(** ** The replay of [NewHead] *)

(** In a reachable state [NewHead] queues no request at all, whatever is
    pending: every copy it collects has a record and [send] skips it. *)
Lemma NewHead_reachable_no_request ps self head mined rollback order :
  reachable self → (NewHead ps self head mined rollback order).2 = [].
Proof. intros Hreach. by rewrite NewHead_keyed by (by apply reachable_keyed). Qed.

(** C1, on a run.  [Send([tx7])] queues a request for peer 1 with the two
    copies of its record; the rollback of hash 7 that follows leaves the hash
    pending, with its record, and [NewHead] queues nothing. *)
Theorem NewHead_replay_queues_nothing :
  (Send ps2 relay2 [tx7]).2 = [ {| pp := 1%N; ll := [tx7; tx7] |} ] ∧
  rangeOrder (updatePending (txPending sent2) [] [hash7]) [hash7] ∧
  hash7 ∈ txPending (NewHead ps2 sent2 0%Z [] [hash7] [hash7]).1 ∧
  txSent (NewHead ps2 sent2 0%Z [] [hash7] [hash7]).1 !! hash7 =
    Some [{| tx := tx7; sentTo := ∅ |}; {| tx := tx7; sentTo := ∅ |}] ∧
  (NewHead ps2 sent2 0%Z [] [hash7] [hash7]).2 = [].
Proof.
  split; [vm_compute; reflexivity|]. split; [vm_compute; reflexivity|].
  split; [|split].
  - apply NewHead_txPending, updatePending_spec. left. left.
  - apply NewHead_txSent. vm_compute. reflexivity.
  - apply NewHead_reachable_no_request, reachable_sent2.
Qed.

(** * Further properties of the relay *)

(** ** The inner loop, in closed form *)

(** When the lookup answers [p], [n] iterations append [n] copies to the
    batch of [p] and [n] entries to the record. *)
Lemma relayLoop_hit ps t p n : ∀ sendTo ltrs,
  getPeerWithEtherbase ps (types.GasFeeRecipient t) = Some p →
  relayLoop ps t n sendTo ltrs =
    (match n with
     | O => sendTo
     | S _ => <[p := default [] (sendTo !! p) ++ replicate n t]> sendTo
     end,
     ltrs ++ replicate n {| tx := t; sentTo := ∅ |}).
Proof.
  induction n as [|n IH]; intros sendTo ltrs Hp.
  - simpl. by rewrite app_nil_r.
  - cbn [relayLoop]. rewrite Hp, IH by done. f_equal.
    + destruct n as [|n]; [done|].
      unfold appendTo. rewrite lookup_insert_eq, insert_insert_eq. simpl.
      by rewrite <- app_assoc.
    + by rewrite <- app_assoc.
Qed.

(** The record built by the loop does not depend on the batches. *)
Lemma relayLoop_record ps t n sendTo :
  (relayLoop ps t n sendTo []).2 =
  replicate (match getPeerWithEtherbase ps (types.GasFeeRecipient t) with
             | Some _ => n
             | None => 0
             end)
            {| tx := t; sentTo := ∅ |}.
Proof.
  destruct (getPeerWithEtherbase ps (types.GasFeeRecipient t)) as [p|] eqn:E.
  - by rewrite (relayLoop_hit ps t p).
  - by rewrite relayLoop_miss.
Qed.

Lemma relayWidth_le self : relayWidth self ≤ numRelayPeers.
Proof. unfold relayWidth. lia. Qed.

★ ★ ★

* **Your assignment**
"(Send ps2 relay2" marks the last line to print; print everything from the first line of the data through that line, unchanged, and nothing more.

* **Response to this task**
(** ** The replay of [NewHead] *)

(** In a reachable state [NewHead] queues no request at all, whatever is
    pending: every copy it collects has a record and [send] skips it. *)
Lemma NewHead_reachable_no_request ps self head mined rollback order :
  reachable self → (NewHead ps self head mined rollback order).2 = [].
Proof. intros Hreach. by rewrite NewHead_keyed by (by apply reachable_keyed). Qed.

(** C1, on a run.  [Send([tx7])] queues a request for peer 1 with the two
    copies of its record; the rollback of hash 7 that follows leaves the hash
    pending, with its record, and [NewHead] queues nothing. *)
Theorem NewHead_replay_queues_nothing :
  (Send ps2 relay2 [tx7]).2 = [ {| pp := 1%N; ll := [tx7; tx7] |} ] ∧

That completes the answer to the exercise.